Reproduce, exactly and in full, only the lines below from the one containing "unfold bind at 1. unfold" through the one containing "destruct (save_interval (w_args".

-- Stored data --
★ ★ ★ ★

Lemma lr_scheduler_step_args v w :
  w_args (world (lr_scheduler_step v w)) = w_args w /\
  w_params (world (lr_scheduler_step v w)) = w_params w.
Proof.
  rewrite lr_scheduler_step_run. cbv zeta.
  destruct (s_patience _ <? s_num_bad_epochs _); [|split; reflexivity].
  destruct (reduced_lr _ _); split; reflexivity.
Qed.

Lemma epoch_body_unfold train_loader val_loader epoch best w :
  epoch_body train_loader val_loader epoch best w =
  let r1 := train (train_loader epoch) epoch w in
  let log := ELog (LogEpoch epoch (num_epochs (w_args w))) in
  match result r1 with
  | Raise x => (Raise x, world r1, log :: trace r1)
  | Ok _ =>
      let r2 := val val_loader epoch (world r1) in
      match result r2 with
      | Raise x => (Raise x, world r2, log :: trace r1 ++ trace r2)
      | Ok v =>
          let r3 := lr_scheduler_step v (world r2) in
          let w3 := world r3 in
          let t_best :=
            if (v <? best)%float
            then [ESave (w_params w3) (best_path (save_dir (w_args w3)))]
            else [] in
          let best' := if (v <? best)%float then v else best in
          if save_interval (w_args w3) =? 0
          then (Raise ZeroDivisionError, w3,
                log :: trace r1 ++ trace r2 ++ trace r3 ++ t_best)
          else (Ok best', w3,
                log :: trace r1 ++ trace r2 ++ trace r3 ++ t_best ++
                if epoch mod save_interval (w_args w3) =? 0
                then [ESave (w_params w3)
                        (checkpoint_path (save_dir (w_args w3)) epoch)]
                else [])
      end
  end.
Proof.
  unfold epoch_body.
  assert (Hok := lr_scheduler_step_ok).
  revert Hok.
  generalize lr_scheduler_step as STEP.
  generalize (val val_loader epoch) as VAL.
  generalize (train (train_loader epoch) epoch) as TR.
  intros TR VAL STEP Hok.
  unfold the_args, logger_info. unfold bind at 1. cbn.
  unfold bind at 1. unfold bind at 1. cbv zeta.
  destruct (TR w) as [[[tloss|x] w1] t1];
    unfold result, world, trace; cbn [fst snd]; [|reflexivity].
  unfold bind at 1.
  destruct (VAL w1) as [[[v|x] w2] t2]; cbn [fst snd]; [|reflexivity].
  unfold bind at 1.
  specialize (Hok v w2). unfold result in Hok.
  destruct (STEP v w2) as [[r3 w3] t3]; cbn [fst snd] in *. subst r3.
  unfold torch_save, py_mod.
  destruct (v <? best)%float; cbn;
    destruct (save_interval (w_args w3) =? 0); cbn;
    try destruct (epoch mod save_interval (w_args w3) =? 0); cbn;
    rewrite ?app_nil_r; reflexivity.
Qed.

★ ★ ★ ★

-- Answer below --
  unfold bind at 1. unfold bind at 1. cbv zeta.
  destruct (TR w) as [[[tloss|x] w1] t1];
    unfold result, world, trace; cbn [fst snd]; [|reflexivity].
  unfold bind at 1.
  destruct (VAL w1) as [[[v|x] w2] t2]; cbn [fst snd]; [|reflexivity].
  unfold bind at 1.
  specialize (Hok v w2). unfold result in Hok.
  destruct (STEP v w2) as [[r3 w3] t3]; cbn [fst snd] in *. subst r3.
  unfold torch_save, py_mod.
  destruct (v <? best)%float; cbn;
    destruct (save_interval (w_args w3) =? 0); cbn;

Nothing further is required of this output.